(The records Opens)

(** * Virtual TA: ingestion normalizer and the POST / handler

    A shallow embedding of the repository:

    - [scripts/process_data.py], function [load_documents_with_metadata]:
      the record normalizer that turns course pages and Discourse posts
      into [Document]s;
    - [main.py], functions [startup_event] and [query_ta]: the global
      query engine and the POST / handler that builds the source links;
    - [scripts/process_data.py], function [create_and_persist_index]
      and the main block: the build of the index;
    - [scripts/virtual_ta_app.py], the main block: the command-line
      session.

    Python values are an inductive type, Python [str] is Rocq's [string]
    (one character per code point below 256), [print] appends an event to
    a log, and exceptions are threaded through a small state-and-exception
    monad in which the state survives a raise, as a mutated Python list
    does.  The libraries the code calls ([json.loads], pydantic's
    validation of a [str] field, the query engine) are parameters. *)

From Stdlib Require Import String Ascii List ZArith Bool Arith.
From Stdlib Require Import SpecFloat.
Import ListNotations.
Local Open Scope string_scope.
Local Open Scope list_scope.
Set Warnings "-register-all".

(* ================================================================== *)
(** * Python values and the string methods the code uses *)
(* ================================================================== *)

Module Py.

(** What [json.loads] can return and what a metadata dict can hold.
    A [dict] keeps its insertion order; [float] is an IEEE binary64. *)
Inductive value : Type :=
| VNone
| VBool (b : bool)
| VInt (z : Z)
| VFloat (f : spec_float)
| VStr (s : string)
| VList (l : list value)
| VDict (d : list (string * value)).

Definition dict := list (string * value).

(** [bool(v)]: the truth value Python's [if], [not] and [or] test. *)
Definition truthy (v : value) : bool :=
  match v with
  | VNone => false
  | VBool b => b
  | VInt z => negb (Z.eqb z 0)
  | VFloat (S754_zero _) => false
  | VFloat _ => true
  | VStr s => negb (String.eqb s "")
  | VList l => match l with [] => false | _ => true end
  | VDict d => match d with [] => false | _ => true end
  end.

(** [a or b] *)
Definition or_ (a b : value) : value := if truthy a then a else b.

(** Key lookup; [None] when the key is not in the dict. *)
Fixpoint lookup (d : dict) (k : string) : option value :=
  match d with
  | [] => None
  | (k', v) :: d' => if String.eqb k' k then Some v else lookup d' k
  end.

(** [d.get(k)] *)
Definition get (d : dict) (k : string) : value :=
  match lookup d k with Some v => v | None => VNone end.

(** [d.get(k, default)] *)
Definition get_or (d : dict) (k : string) (default : value) : value :=
  match lookup d k with Some v => v | None => default end.

(** [d[k] = v]: an existing key keeps its place. *)
Fixpoint setitem (d : dict) (k : string) (v : value) : dict :=
  match d with
  | [] => [(k, v)]
  | (k', v') :: d' =>
      if String.eqb k' k then (k, v) :: d' else (k', v') :: setitem d' k v
  end.

(** [c.isspace()] for a code point below 256. *)
Definition isspace (c : ascii) : bool :=
  let n := nat_of_ascii c in
  (((9 <=? n) && (n <=? 13)) || ((28 <=? n) && (n <=? 32))
   || (n =? 133) || (n =? 160))%nat.

Fixpoint lstrip (s : string) : string :=
  match s with
  | EmptyString => EmptyString
  | String c s' => if isspace c then lstrip s' else s
  end.

Fixpoint rstrip (s : string) : string :=
  match s with
  | EmptyString => EmptyString
  | String c s' =>
      match rstrip s' with
      | EmptyString => if isspace c then EmptyString else String c EmptyString
      | r => String c r
      end
  end.

(** [s.strip()] *)
Definition strip (s : string) : string := rstrip (lstrip s).

(** [bool(s)] for a [str]. *)
Definition nonempty (s : string) : bool := negb (String.eqb s "").

(** A string that is empty or made of whitespace only. *)
Fixpoint all_space (s : string) : bool :=
  match s with
  | EmptyString => true
  | String c s' => isspace c && all_space s'
  end.

(** The line boundaries of [str.splitlines] below code point 256:
    LF, VT, FF, CR, FS, GS, RS and NEL. *)
Definition is_linebreak (c : ascii) : bool :=
  let n := nat_of_ascii c in
  (((10 <=? n) && (n <=? 13)) || ((28 <=? n) && (n <=? 30))
   || (n =? 133))%nat.

Definition is_cr (c : ascii) : bool := (nat_of_ascii c =? 13)%nat.
Definition is_lf (c : ascii) : bool := (nat_of_ascii c =? 10)%nat.

(** [cur] is the line read so far. CR LF counts as one boundary and a
    final boundary opens no empty last line. *)
Fixpoint splitlines_from (cur : string) (s : string) : list string :=
  match s with
  | EmptyString => if nonempty cur then [cur] else []
  | String c s' =>
      if is_linebreak c then
        match s' with
        | String c' s'' =>
            if is_cr c && is_lf c' then cur :: splitlines_from "" s''
            else cur :: splitlines_from "" s'
        | EmptyString => [cur]
        end
      else splitlines_from (cur ++ String c "") s'
  end.

(** [s.splitlines()] *)
Definition splitlines (s : string) : list string := splitlines_from "" s.

(** [s.endswith(suffix)] *)
Definition endswith (s suffix : string) : bool :=
  (String.length suffix <=? String.length s)%nat
  && String.eqb
       (substring (String.length s - String.length suffix)
                  (String.length suffix) s)
       suffix.

(** The strings of a list whose elements are all [str]; [None] when
    some element is not ([sep.join] raises [TypeError] then). *)
Fixpoint strs (l : list value) : option (list string) :=
  match l with
  | [] => Some []
  | VStr s :: l' =>
      match strs l' with Some ss => Some (s :: ss) | None => None end
  | _ :: _ => None
  end.

(** [sep.join(ss)] *)
Definition join (sep : string) (ss : list string) : string :=
  String.concat sep ss.

End Py.

(* ================================================================== *)
(** * scripts/process_data.py: the record normalizer *)
(* ================================================================== *)

Module ProcessData.
Import Py.

(** A llama_index [Document]: its text and its metadata dict. *)
Record Document : Type := mkDocument { text : string; metadata : dict }.

(** The exceptions the function can meet. All are subclasses of
    [Exception]; only [JSONDecodeError] has a handler of its own.
    [json.loads] raises [JSONDecodeError] on a text that is not JSON,
    and can raise [ValueError] (an integer of too many digits) or
    [RecursionError] (a nesting too deep); [open] and [f.read] raise
    [OSError] or [UnicodeDecodeError]; the reader of the course
    directory raises [ValueError] when it finds no file. *)
Inductive exn : Type :=
| JSONDecodeError
| AttributeError
| TypeError
| ValidationError
| ValueError
| RecursionError
| UnicodeDecodeError
| OSError.

(** One constructor per [print] of [load_documents_with_metadata], in
    the order of the source; numbers and file names are the values the
    f-string shows. *)
Inductive event : Type :=
| LoadingCourseContent
| LoadedCourseContent (n : nat)
| CourseContentNotFound
| LoadingDiscoursePosts
| WarnEmptyLine (line_no : nat) (filename : string)
| ErrorPostOnLine (line_no : nat) (filename : string) (e : exn)
| AttemptArray (filename : string)
| WarnEmptyItem (item_no : nat) (filename : string)
| LoadedFromArray (n : nat)
| ErrorNotArray (filename : string)
| ErrorParsing (filename : string)
| ErrorFile (filename : string) (e : exn)
| DiscoursePostsNotFound
| LoadedTotal (n : nat).

(** The list the function fills and what it has printed so far. *)
Record state : Type := mkState {
  all_documents : list Document;
  stdout : list event
}.

Inductive outcome (A : Type) : Type :=
| Ret (a : A)
| Raise (e : exn).
Arguments Ret {A} a.
Arguments Raise {A} e.

(** A computation reads and changes the state and returns or raises;
    what it appended and printed before a raise stays. *)
Definition M (A : Type) : Type := state -> outcome A * state.

Definition ret {A} (a : A) : M A := fun st => (Ret a, st).

Definition bind {A B} (m : M A) (k : A -> M B) : M B :=
  fun st =>
    match m st with
    | (Ret a, st') => k a st'
    | (Raise e, st') => (Raise e, st')
    end.

Definition raise {A} (e : exn) : M A := fun st => (Raise e, st).

(** [try: m except ... as e: handler e] *)
Definition try_except {A} (m : M A) (handler : exn -> M A) : M A :=
  fun st =>
    match m st with
    | (Ret a, st') => (Ret a, st')
    | (Raise e, st') => handler e st'
    end.

Definition lift {A} (r : exn + A) : M A :=
  match r with inl e => raise e | inr a => ret a end.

(The records Closes)

[About this task]
Whenever the string "only" turns up in a line of the data, copy that line.

[Answer to this task]
(** A string that is empty or made of whitespace only. *)
    [Exception]; only [JSONDecodeError] has a handler of its own.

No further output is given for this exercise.